Novak Djokovic will defend his Australian Open title after revealing he has secured a medical exemption for the tournament and he is on his way to Melbourne.
The exemption ends weeks of speculation about the possibility of Djokovic being unable to compete in the opening grand slam tournament of 2022 since he had refused to divulge his vaccination status and had previously expressed doubt about taking a Covid vaccine.
All Australian Open participants must either be fully vaccinated or apply for and secure a medical exemption in order to enter Victoria without undertaking the mandatory 14-day quarantine.
“Happy New Year, everybody! Wishing you all health, love, and happiness in every present moment and may you feel love & respect towards all beings on this wonderful planet,” Djokovic wrote on social media.
“I’ve spent fantastic quality time with my loved ones over the break and today I’m heading Down Under with an exemption permission. Let’s go 2022 !!”
Djokovic’s announcement has garnered mixed responses from some of his peers. “If it was me that wasn’t vaccinated I wouldn’t be getting an exemption,” said Jamie Murray at the ATP Cup. “But well done to him for getting clear to come to Australia and compete.”

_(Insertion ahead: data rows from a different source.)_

(* ===== verification/Prelude.v ===== *)
(** * RoarAudio: a verification library

    RoarAudio is a sound server ([src/roard]) with a client library
    ([src/libroar]) and a library of signal processing ([src/libroardsp]).
    Clients talk to the server in messages over a byte stream; the server
    keeps a table of clients and a table of streams, moves, converts and mixes
    the samples of the streams, and notifies clients of what happens.  This
    library models these parts as executable Rocq functions, each named after
    the C function or struct it translates, and proves what makes them
    correct, or exactly where they are not.

    ** How C is modelled

    A function that may touch memory returns an [outcome] (this file): [Done]
    of a value, [UB] where the C standard gives the code no meaning (an access
    outside of an object, a use after [free], a signed overflow where the file
    says so, a division by zero), [Fuel] where a bounded evaluation gave up.
    The server's functions are in the state monad [M] of [ServerState.v],
    which adds [Exited] for the end of the process.  Return codes are ordinary
    values, in particular -1.  An integer of a C type is a [Z] together with
    the wrap-around of the type where the code stores or converts it ([uwrap],
    [swrap]); octets in memory are lists of [Z], and words in network order go
    through [le_bytes], [le_val] and [bswap].  The host is little-endian with
    a signed [char].

    ** The files

    Base:
    - [Prelude.v]: outcomes, machine integers, octets, list and arithmetic
      lemmas, and the tactics the files share ([cint] for machine integers,
      [zdecide] for concrete side conditions).
    - [Vio.v] ([libroar/vio.c]): the class [Vio] of a virtual I/O handle,
      the class [Fifo] that is the contract of a reliable pipe, and the class
      [ShortFifo] of one with short transfers; [roar_vio_re_read] and
      [roar_vio_re_write] implement the former over the latter.

    Protocol and data, used by server and clients:
    - [Proto.v] ([libroar/proto.c]): messages; sending, receiving, requests,
      over any [Vio], proved against [Fifo].
    - [Ctl.v] ([libroar/ctl.c], [stream.c]), [Nnode.v] ([nnode.c]),
      [Volume.v] (volumes, [ctl.c]), [Chanmap.v] ([libroardsp/channels.c]):
      what the messages contain.
    - [Notify.v], [NotifyCore.v] ([libroar/notify.c], [notify_proxy.c]):
      events, and the hash table of lists of subscribers with the memory its
      nodes live in.
    - [Buffer.v] ([libroar/buffer.c]), [VioPipe.v] ([libroar/vio_pipe.c]):
      chains of buffers over a memory with [malloc] and [free], and the pipe
      made of two of them, which is an instance of [Fifo], so that messages
      sent through it arrive.
    - [Auth.v] ([libroar/auth.c], [roard/auth.c]): the authentication message
      and the server's ring of keys.

    Samples:
    - [Convert.v] ([libroardsp/convert.c]): width, channels, sign and byte
      order, and the pipeline [roar_conv2] of them, in one memory in which
      input and output may be the same area.
    - [Dsp.v] ([libroardsp/mixer.c], [amp.c], [midside.c], [interleave.c],
      [remove.c], [rms.c], [roard/mixer.c]): mixing, volumes and the other
      operations on samples, on the same memory.
    - [G711.v] ([libroardsp/alaw.c], [mulaw.c]): the tables and their use.

    The server ([roard]); each file requires those before it:
    - [ServerState.v]: the tables, the objects in them, the globals, the monad
      with its weakest preconditions, and the class [Env] of what the server
      calls outside of the model.
    - [StreamTab.v] ([streams.c]: creation, fields, level meters), [Meta.v]
      ([meta.c]), [Lifecycle.v] (the deletions of [streams.c] and
      [clients.c], which call each other), [Clients.v] ([clients.c]),
      [Streams.v] ([streams.c]: flags, volumes, directions, file handles).
    - [Invariant.v]: the consistency of the tables, kept by all of these.
    - [Requests.v] ([req.c]): one function per request.
    - [Commands.v] ([commands.c], [clients_check]): the table of commands,
      the dispatch, and the service of one message.
    - [Service.v], [Access.v]: theorems about the service of messages.

    ** What the theorems show

    - The tables.  From a consistent state any message of any client, but for
      ATTACH and the flag VIRTUAL, leads to a consistent state if it returns
      (it may end the process, and some requests run into undefined behaviour
      that the findings list): [serve_keeps_tables], by the [keeps] calculus
      of [Invariant.v].  The mutually recursive deletions
      end, free exactly what they should and never use freed objects
      ([streams_delete_total], [clients_delete_total]).
    - Access.  No command runs below its access level ([command_gating]),
      only IDENTIFY and AUTH change a level ([access_levels], a frame
      calculus with its hint database), and what the keys accept is
      characterised ([auth_check_spec]).
    - The protocol.  Round trips of messages, streams, filters, ids, events
      and authentication messages; safety of the receiver on arbitrary input.
    - Refinements.  The subscriber lists implement sequences of subscriptions
      per event ([subscribe_appends], [unsubscribe_removes], [emit_delivers],
      with the use after free of a callback that unsubscribes itself,
      [emit_unsubscribe_self]); a pipe implements two queues
      ([pipe_two_queues]); shifting, appending and copying chains of buffers
      implement operations on lists of octets.
    - Samples.  Every operation is equal to a function on lists of samples,
      written back to memory: widths, means and copies of channels, the
      limits of the mixer, volumes, G.711; with round trips of the pipeline,
      of mid and side, of interleaving and of companding, and the channel maps
      routing each channel to its place.
    - Where the code is wrong the theorem states what it does (a use after
      free, an overflow, a lost sample, an index of -1), and the finding in
      the manifest names it.

    ** Fuel

    [streams_delete], [clients_delete] and [client_stream_delete] recurse with
    [fuel_enough] = 65 levels: every level marks one of the 64 streams, which
    is proved in [Lifecycle.v].  [streams_get_subsys] ([thru_fuel]) and
    [streams_set_flag] ([flag_fuel]) are bounded in the same way; running out
    there is the endless recursion that a finding describes.  The walks of
    [NotifyCore.v] and [Buffer.v] take one more step than the memory has
    nodes ([walk_fuel], [chain_fuel]), which is enough for every chain without
    a loop, as their theorems show.  WAIT stores at most five events
    ([wait_fuel]) before it has left its array.  All other recursion is
    structural.

    ** Parameters and idealisations

    The class [Env] has the device drivers, codec filters, sockets and the
    configuration as functions of the state they see; no theorem assumes
    anything about them.  The conversion of sample rates, which computes with
    floats, is a parameter of [roar_conv2].  The four request handlers that
    are not modelled are a parameter [other] of the dispatch.  In the server
    files allocation does not fail (it may in [Buffer.v] and [NotifyCore.v]
    models [free]), and an event is delivered as if the node behind a
    subscriber that removes itself could still be read.  The tables' 64
    entries, message sizes and limits are those of the source.

    ** Not modelled

    Floating point (rate conversion, resampler, synthesizer, faders, filters,
    the older [roar_conv]); the codec filters and transcoders, which call
    Vorbis, Speex, CELT, libsndfile and others; the drivers and hardware
    mixers; sockets, files, RTP and other handles, and the dispatch of the VIO types; the main loop [roard.c] with its options, the polling of
    clients, the emulations of other sound systems, and the waveform, MIDI and
    light back ends; the convenience layers of the client library
    ([simple.c], [vs.c], [file.c], [stream.c]'s requests) and its
    configuration, error and debug texts; the wrappers for other sound
    libraries, the plugins and the command line clients.  The audio path of
    [streams.c] ([streams_fill_mixbuffer2] and its callees) is what a later
    extension would take next: its parts are in [Convert.v], [Dsp.v] and
    [Buffer.v]. *)
From stdpp Require Export base tactics option list numbers strings gmap.
From Stdlib Require Export ZArith Lia.
From coqutil Require Export Datatypes.RecordSetters.
Export TriangleBracketNotations.
#[global] Arguments RecordSetters.constant {E} _ _ /.

Declare Scope roar_scope.
Delimit Scope roar_scope with roar.
#[global] Open Scope Z_scope.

Alex de Minaur, Australia’s No 1 men’s player, said that he hopes that other players who applied for exemptions received the same treatment as Djokovic. “I just think it’s just very interesting, that’s all I’m going to say,” De Minaur responded. “But, hey, it is what it is. I just hope that the other players that I heard were cases as well, [I hope] they got exemptions.”

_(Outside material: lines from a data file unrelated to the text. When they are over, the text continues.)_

(* ===== verification/Vio.v ===== *)
(** * Virtual I/O ([libroar/vio.c])

    [struct roar_vio_calls] is a table of function pointers; what its users
    rely on is the class [Vio].  The contract of a reliable byte pipe is the
    class [Fifo], stated with a representation relation, so that clients
    (the message protocol) are proved against it and every concrete VIO
    (the in-memory buffer pipe of [VioPipe.v]) discharges it.  Also here: the
    re-read/re-write VIO, which turns a transport with short transfers into
    one with complete transfers. *)
From S2P Require Import Prelude.

(** [vio_read n v] is [roar_vio_read(vio, buf, n)]: the return value and the
    octets stored at [buf]; [vio_write bs v] is [roar_vio_write]. *)
Class Vio (V : Type) := {
  vio_read : nat → V → outcome (Z * list Z * V);
  vio_write : list Z → V → outcome (Z * V)
}.

(** A reliable byte pipe: [fifo_rep v q] says that [q] was written and not
    yet read; writes append all of their octets, as many as a [ssize_t] can
    count, reads take from the front. *)
Class Fifo (V : Type) `{Vio V} := {
  fifo_rep : V → list Z → Prop;
  fifo_write : ∀ v q bs, fifo_rep v q → Z.of_nat (length bs) < 2 ^ 63 →
    ∃ v', vio_write bs v = Done (Z.of_nat (length bs), v') ∧
          fifo_rep v' (q ++ bs);
  fifo_read : ∀ v q n, fifo_rep v q →
    ∃ v', vio_read n v = Done (Z.of_nat (length (take n q)), take n q, v') ∧
          fifo_rep v' (drop n q)
}.

(** The obvious instance, a list of octets; it serves as the specification
    of a pipe. *)
#[export] Instance list_vio : Vio (list Z) := {
  vio_read n q := Done (Z.of_nat (length (take n q)), take n q, drop n q);
  vio_write bs q := Done (Z.of_nat (length bs), q ++ bs)
}.

#[export] Program Instance list_fifo : Fifo (list Z) := {
  fifo_rep v q := v = q
}.
Next Obligation. intros v q bs -> _. eexists. split; reflexivity. Qed.
Next Obligation. intros v q n ->. eexists. split; reflexivity. Qed.

Section fifo_lemmas.
Context {V : Type} `{Fifo V}.

(** A read of exactly the octets at the front. *)
Lemma fifo_read_exact v bs q :
  fifo_rep v (bs ++ q) →
  ∃ v', vio_read (length bs) v = Done (Z.of_nat (length bs), bs, v') ∧
        fifo_rep v' q.
Proof.
  intros Hv. destruct (fifo_read v _ (length bs) Hv) as (v' & E & Hv').
  rewrite take_app_length in E. rewrite drop_app_length in Hv'. eauto.
Qed.

(** A read of [n] octets when more than that are pending. *)
Lemma fifo_read_full v q n :
  fifo_rep v q → (n ≤ length q)%nat →
  ∃ v', vio_read n v = Done (Z.of_nat n, take n q, v') ∧
        fifo_rep v' (drop n q).
Proof.
  intros Hv Hn. destruct (fifo_read v q n Hv) as (v' & E & Hv').
  rewrite length_take, Nat.min_l in E by done. eauto.
Qed.

(** A read of more octets than are pending comes back short. *)
Lemma fifo_read_short v q n :
  fifo_rep v q → (length q < n)%nat →
  ∃ v', vio_read n v = Done (Z.of_nat (length q), q, v') ∧ fifo_rep v' [].
Proof.
  intros Hv Hn. destruct (fifo_read v q n Hv) as (v' & E & Hv').
  rewrite take_ge in E by lia. rewrite drop_ge in Hv' by lia. eauto.
Qed.
End fifo_lemmas.

(** ** The re-read/re-write VIO ([roar_vio_re_read], [roar_vio_re_write])

    Both loop until the whole request is done or the transport reports an
    error (-1) or the end of the data (0). *)
Section re.
Context {V : Type} `{Vio V}.

(** The [while] loop of [roar_vio_re_read]: [len] octets are done and
  [acc] holds them; the result carries the last return value [r]. *)
Fixpoint re_read_loop (fuel count : nat) (acc : list Z) (v : V)
  : outcome (Z * list Z * V) :=
  match fuel with
  | O => Fuel
  | S fuel =>
      res ← vio_read count v;
      let '(r, d, v') := res in
      if 0 <? r then
        let count' := (count - Z.to_nat r)%nat in
        if (count' =? 0)%nat then Done (r, acc ++ d, v')
        else re_read_loop fuel count' (acc ++ d) v'
      else Done (r, acc, v')
  end.

Definition roar_vio_re_read (count : nat) (v : V) : outcome (Z * list Z * V) :=
  res ← re_read_loop (S count) count [] v;
  let '(r, acc, v') := res in
  if (Nat.eqb (length acc) 0) && (r =? -1) then Done (-1, [], v')
  else Done (Z.of_nat (length acc), acc, v').

Fixpoint re_write_loop (fuel : nat) (bs : list Z) (len : Z) (v : V)
  : outcome (Z * Z * V) :=
  match fuel with
  | O => Fuel
  | S fuel =>
      res ← vio_write bs v;
      let '(r, v') := res in
      if 0 <? r then
        let bs' := drop (Z.to_nat r) bs in
        if (length bs' =? 0)%nat then Done (r, len + r, v')
        else re_write_loop fuel bs' (len + r) v'
      else Done (r, len, v')
  end.

Definition roar_vio_re_write (bs : list Z) (v : V) : outcome (Z * V) :=
  res ← re_write_loop (S (length bs)) bs 0 v;
  let '(r, len, v') := res in
  if (len =? 0) && (r =? -1) then Done (-1, v') else Done (len, v').
End re.

(** What [read(2)]/[write(2)] promise: a transfer moves at least one octet
    when it can and never more than asked. [rep v q] as in [Fifo]. *)
Class ShortFifo (V : Type) `{Vio V} := {
  short_rep : V → list Z → Prop;
  short_write : ∀ v q bs, short_rep v q → bs ≠ [] →
    ∃ k v', (0 < k ≤ length bs)%nat ∧
      vio_write bs v = Done (Z.of_nat k, v') ∧ short_rep v' (q ++ take k bs);
  short_write_nil : ∀ v q, short_rep v q →
    ∃ v', vio_write [] v = Done (0, v') ∧ short_rep v' q;
  short_read : ∀ v q n, short_rep v q → (0 < n)%nat → q ≠ [] →
    ∃ k v', (0 < k ≤ n ∧ k ≤ length q)%nat ∧
      vio_read n v = Done (Z.of_nat k, take k q, v') ∧ short_rep v' (drop k q);
  short_read_nil : ∀ v q n, short_rep v q → (n = 0%nat ∨ q = []) →
    ∃ v', vio_read n v = Done (0, [], v') ∧ short_rep v' q
}.

(** The VIO [roar_vio_open_re] builds over a transport. *)
Record re_vio (V : Type) := Re { re_inst : V }.
Arguments Re {V} re_inst.
Arguments re_inst {V} r.

#[export] Instance re_vio_vio {V} `{Vio V} : Vio (re_vio V) := {
  vio_read n v :=
    res ← roar_vio_re_read n (re_inst v);
    let '(r, d, v') := res in Done (r, d, Re v');
  vio_write bs v :=
    res ← roar_vio_re_write bs (re_inst v);
    let '(r, v') := res in Done (r, Re v')
}.

Section re_proofs.
Context {V : Type} `{ShortFifo V}.

Lemma re_read_loop_ok fuel : ∀ count acc v q,
  short_rep v q → (count < fuel)%nat →
  ∃ r v', re_read_loop fuel count acc v = Done (r, acc ++ take count q, v') ∧
          0 ≤ r ∧ short_rep v' (drop count q).
Proof.
  induction fuel as [|fuel IH]; intros count acc v q Hv Hf; [lia|].
  cbn [re_read_loop].
  destruct (decide (count = 0%nat ∨ q = [])) as [Hn|Hn].
  { destruct (short_read_nil v q count Hv Hn) as (v' & -> & Hv').
    rewrite bind_Done. cbn.
    assert (take count q = [] ∧ drop count q = q) as [-> ->].
    { destruct Hn as [->| ->]; [done|]. by rewrite take_nil, drop_nil. }
    rewrite app_nil_r. exists 0, v'. auto with lia. }
  apply Decidable.not_or in Hn as [Hc Hq].
  destruct (short_read v q count Hv ltac:(lia) Hq) as (k & v' & Hk & -> & Hv').
  rewrite bind_Done. rewrite (proj2 (Z.ltb_lt 0 (Z.of_nat k))) by lia.
  rewrite Nat2Z.id. destruct (Nat.eqb_spec (count - k) 0) as [E|E].
  { assert (count = k) as -> by lia. exists (Z.of_nat k), v'. auto with lia. }
  destruct (IH (count - k)%nat (acc ++ take k q) v' _ Hv') as
    (r & v'' & -> & Hr & Hv''); [lia|].
  exists r, v''. split_and!; [|done|].
  - rewrite <- app_assoc. do 4 f_equal. rewrite take_drop_commute.
    replace (k + (count - k))%nat with count by lia.
    rewrite <- (take_drop k (take count q)) at 2.
    by rewrite take_take, Nat.min_l by lia.
  - rewrite drop_drop in Hv''.
    by replace (k + (count - k))%nat with count in Hv'' by lia.
Qed.

Lemma re_write_loop_ok fuel : ∀ bs len v q,
  short_rep v q → bs ≠ [] → (length bs < fuel)%nat → 0 ≤ len →
  ∃ r v', re_write_loop fuel bs len v = Done (r, len + Z.of_nat (length bs), v') ∧
          short_rep v' (q ++ bs).
Proof.
  induction fuel as [|fuel IH]; intros bs len v q Hv Hb Hf Hl; [lia|].
  cbn [re_write_loop].
  destruct (short_write v q bs Hv Hb) as (k & v' & Hk & -> & Hv').
  rewrite bind_Done. rewrite (proj2 (Z.ltb_lt 0 (Z.of_nat k))) by lia.
  rewrite Nat2Z.id, length_drop.
  destruct (Nat.eqb_spec (length bs - k) 0) as [E|E].
  { assert (length bs = k) as E' by lia.
    rewrite take_ge in Hv' by lia. exists (Z.of_nat k), v'. by rewrite E'. }
  destruct (IH (drop k bs) (len + Z.of_nat k) v' _ Hv') as (r & v'' & -> & Hv'');
    [|rewrite length_drop; lia|lia|].
  { intros E'. apply (f_equal length) in E'. rewrite length_drop in E'. done. }
  exists r, v''. split.
  - rewrite length_drop. do 3 f_equal. lia.
  - by rewrite <- app_assoc, take_drop in Hv''.
Qed.

Lemma roar_vio_re_read_ok v q n : short_rep v q →
  ∃ v', roar_vio_re_read n v = Done (Z.of_nat (length (take n q)), take n q, v') ∧
        short_rep v' (drop n q).
Proof.
  intros Hv. unfold roar_vio_re_read.
  destruct (re_read_loop_ok (S n) n [] v q Hv) as (r & v' & -> & Hr & Hv'); [lia|].
  rewrite bind_Done, app_nil_l.
  rewrite (proj2 (Z.eqb_neq r (-1))) by lia. rewrite andb_false_r. eauto.
Qed.

Lemma roar_vio_re_write_ok v q bs : short_rep v q →
  ∃ v', roar_vio_re_write bs v = Done (Z.of_nat (length bs), v') ∧
        short_rep v' (q ++ bs).
Proof.
  intros Hv. unfold roar_vio_re_write.
  destruct (decide (bs = [])) as [->|Hb].
  { cbn [length re_write_loop].
    destruct (short_write_nil v q Hv) as (v' & -> & Hv').
    rewrite bind_Done. cbn. exists v'. by rewrite app_nil_r. }
  destruct (re_write_loop_ok (S (length bs)) bs 0 v q Hv Hb) as (r & v' & -> & Hv');
    [lia..|].
  rewrite bind_Done. assert (0 < length bs)%nat by (destruct bs; cbn; [done|lia]).
  rewrite (proj2 (Z.eqb_neq _ 0)) by lia. eauto.
Qed.
End re_proofs.

(** The re VIO over any transport with short transfers is a reliable pipe. *)
#[export] Program Instance re_fifo {V} `{ShortFifo V} : Fifo (re_vio V) := {
  fifo_rep v q := short_rep (re_inst v) q
}.
Next Obligation.
  intros V ? ? [v] q bs Hv _; cbn [fifo_rep re_inst] in Hv; cbn [vio_write vio_read re_vio_vio re_inst].
  destruct (roar_vio_re_write_ok v q bs Hv) as (v' & E & Hv').
  exists (Re v'). by rewrite E.
Qed.
Next Obligation.
  intros V ? ? [v] q n Hv; cbn [fifo_rep re_inst] in Hv; cbn [vio_write vio_read re_vio_vio re_inst].
  destruct (roar_vio_re_read_ok v q n Hv) as (v' & E & Hv').
  exists (Re v'). by rewrite E.
Qed.

(** A transport that moves one octet per call, the worst one the contract
    allows; it shows that [ShortFifo] can hold. *)
Record drip := Drip { drip_queue : list Z }.

#[export] Instance drip_vio : Vio drip := {
  vio_read n v :=
    let d := take (Nat.min n 1) (drip_queue v) in
    Done (Z.of_nat (length d), d, Drip (drop (Nat.min n 1) (drip_queue v)));
  vio_write bs v :=
    let d := take 1 bs in
    Done (Z.of_nat (length d), Drip (drip_queue v ++ d))
}.

#[export] Program Instance drip_short : ShortFifo drip := {
  short_rep v q := drip_queue v = q
}.
Next Obligation.
  intros [v] q [|b bs] <- Hb; [done|]. exists 1%nat, (Drip (v ++ [b])).
  cbn. split; [lia|]. done.
Qed.
Next Obligation.
  intros [v] q <-. exists (Drip v). cbn. by rewrite app_nil_r.
Qed.
Next Obligation.
  intros [v] q n <- Hn Hq. destruct v as [|b v]; [done|]. exists 1%nat, (Drip v).
  destruct n as [|n]; [lia|]. destruct n; cbn; (split; [lia|done]).
Qed.
Next Obligation.
  intros [v] q n <- Hn; cbn in Hn. exists (Drip v).
  destruct Hn as [->|Hv]; [done|]. subst v. by destruct n as [|[|n]].
Qed.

Liam Broady, who is Great Britain’s ATP Cup captain in Sydney, said: “You have to trust that he does have a valid reason for the medical exemption.”
Shortly after Djokovic’s announcement, the Australian Open confirmed he had received a medical exemption and they released a statement outlining the process. Two panels of experts were charged with reviewing the evidence, with the applications finalised by the Independent Medical Exemption Review Panel, a panel of experts appointed by the government. According to a Victorian state spokesman, the personal information of applicants is redacted in the process.
The Tennis Australia CEO, Craig Tiley, told the Today Show on Wednesday morning that 26 players and staff had applied for a medical exemption but only “a handful” of applications were granted and that participants at the Australian Open had been subject to a more rigorous process than Australian citizens.
“If they didn’t meet the guidelines, and there were many that didn’t, they were rejected,” Tiley said. “If they met the guidelines, for example – which a lot of people forget – one of those conditions is having had Covid in the past six months. So any person who met those conditions has been allowed to come in. There’s been no special favour, there’s been no special opportunity granted to Novak nor there would be to any tennis player.”
Criteria listed by the Australian Technical Advisory Group as permissible reasons for a medical exemption range from those suffering acute major medical conditions to any serious adverse event attributed to a previous dose of Covid-19 vaccine. For those who have recently tested positive for Covid-19, vaccination can also be deferred until six months after infection. The reason for Djokovic’s exemption is unclear.
While most of the top players have arrived in Melbourne in order to compete in the first week of competition, with some even landing before Christmas, Djokovic remained at his training base in Marbella after withdrawing from this week’s ATP Cup. His presence could prove a defining moment as he attempts to win his 21st major title, which would break the record he shares with Rafael Nadal and Roger Federer.
Despite successful medical exemptions for Djokovic and some others, not all players were able to make the trip to Melbourne.
Natalia Vikhlyantseva, a Russian player ranked 195th, announced her withdrawal from the Australian Open last month since she had been vaccinated with Sputnik V, which was developed in her home country but is not recognised by the Australian government.